Scelse una casa dove il fuoco non era ancora arrivato o quasi, e si diresse verso il suo tetto. Una volta lì fece scivolare alcune tegole aprendo un varco abbastanza grande per farlo passare. Guardando dentro notò che il pavimento non era troppo lontano, e che saltando dentro al buco che aveva aperto, sarebbe caduto senza farsi troppo male. Strinse forte a sé la bambina e saltò.
Cadde a schiena in giù avvertendo una fitta lacerante di dolore, ma con sua grande felicità constatò che sua sorella, riversa a pancia in giù sopra di lui, non si era fatta niente.
Si rialzò in fretta, riprendendola subito in braccio. Scese le scale come una furia, con il cuore che gli batteva all’impazzata e il petto che minacciava di esplodergli.
Il fuoco raggiunse la casa proprio mentre lui attraversava veloce come il vento la porta d’ingresso. Senza fermarsi si mise la bambina sulle spalle, evitandole così il contatto con le fiamme.
In strada ogni cosa ardeva senza sosta, bruciava, poi veniva definitivamente ridotta in cenere.
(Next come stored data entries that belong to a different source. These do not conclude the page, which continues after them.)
(* ===== verification/Introspect.v ===== *)
(** * Introspection ([introspect.go] and [selection.go] of the Postgres and the MySQL engine)

    The schema the planners and the pre-flight work on, from the rows the catalog queries return, and the
    selection of its tables by patterns, which is the same code in both engines. A query is given
    by its rows in the order of its ORDER BY, or an error. *)

From S2P Require Import Prelude Text Engine FkGraph CyclicFk PgTypes PgPreflight MyTypes MyApply MyPreflight.
Import Text.

Module Introspect.

(** ** Selection by patterns ([selection.go]) *)

(** A pattern as the anchored expression it becomes: [.*], [.] and quoted characters. *)
Inductive item := AnyRun | AnyOne | Lit (a : ascii).

Definition globToRegexp (pat : string) : list item :=
  (λ a, if Ascii.eqb a "*" then AnyRun else if Ascii.eqb a "?" then AnyOne else Lit a) <$> txt pat.

(** The dot does not match a newline. *)
Definition dot (a : ascii) : bool := negb (Ascii.eqb a "010").

(** [MatchString] of the anchored expression. *)
Fixpoint MatchString (re : list item) : text → bool :=
  match re with
  | [] => λ s, match s with [] => true | _ :: _ => false end
  | Lit a :: re => λ s, match s with b :: s => Ascii.eqb a b && MatchString re s | [] => false end
  | AnyOne :: re => λ s, match s with b :: s => dot b && MatchString re s | [] => false end
  | AnyRun :: re =>
      fix run s := MatchString re s || match s with b :: s => dot b && run s | [] => false end
  end.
Le scarpe del fanciullo si accesero quasi subito, strappandogli un acuto grido di dolore. La torre appariva ora più vicina.
Il fuoco si estese anche sulle sue gambe, rendendolo una macchina votata al salvataggio della piccola creatura che ancora teneva sulle spalle.
La pelle gli bruciò, il calore gli penetrò nella carne, provocando un terribile lezzo di bruciato intorno a lui.
Le fiamme si propagarono anche sul resto del suo corpo, fino alle braccia. La bambina urlò terrorizzata, ma il fanciullo, nell’ultimo straccio di coscienza, era deciso a non mollare la presa sulle sue gambe.
La porta della torre era spalancata, e senza più controllo di sé stesso, egli salì urlando le scale a chiocciola, il fuoco che lo incalzava da dietro, senza lasciargli un attimo di tregua.
Poi cedette. Non ce la fece più. Sentiva che era giunto il suo momento. Cadde lentamente, come una piuma, senza produrre alcun suono. Mentre la bambina, spaventata dal fuoco che persisteva sul corpo del fratello, piangeva senza muoversi di un passo, i superstiti in cima alla torre, udito l’urlo risuonare nella tromba delle scale, scesero di corsa e li trovarono.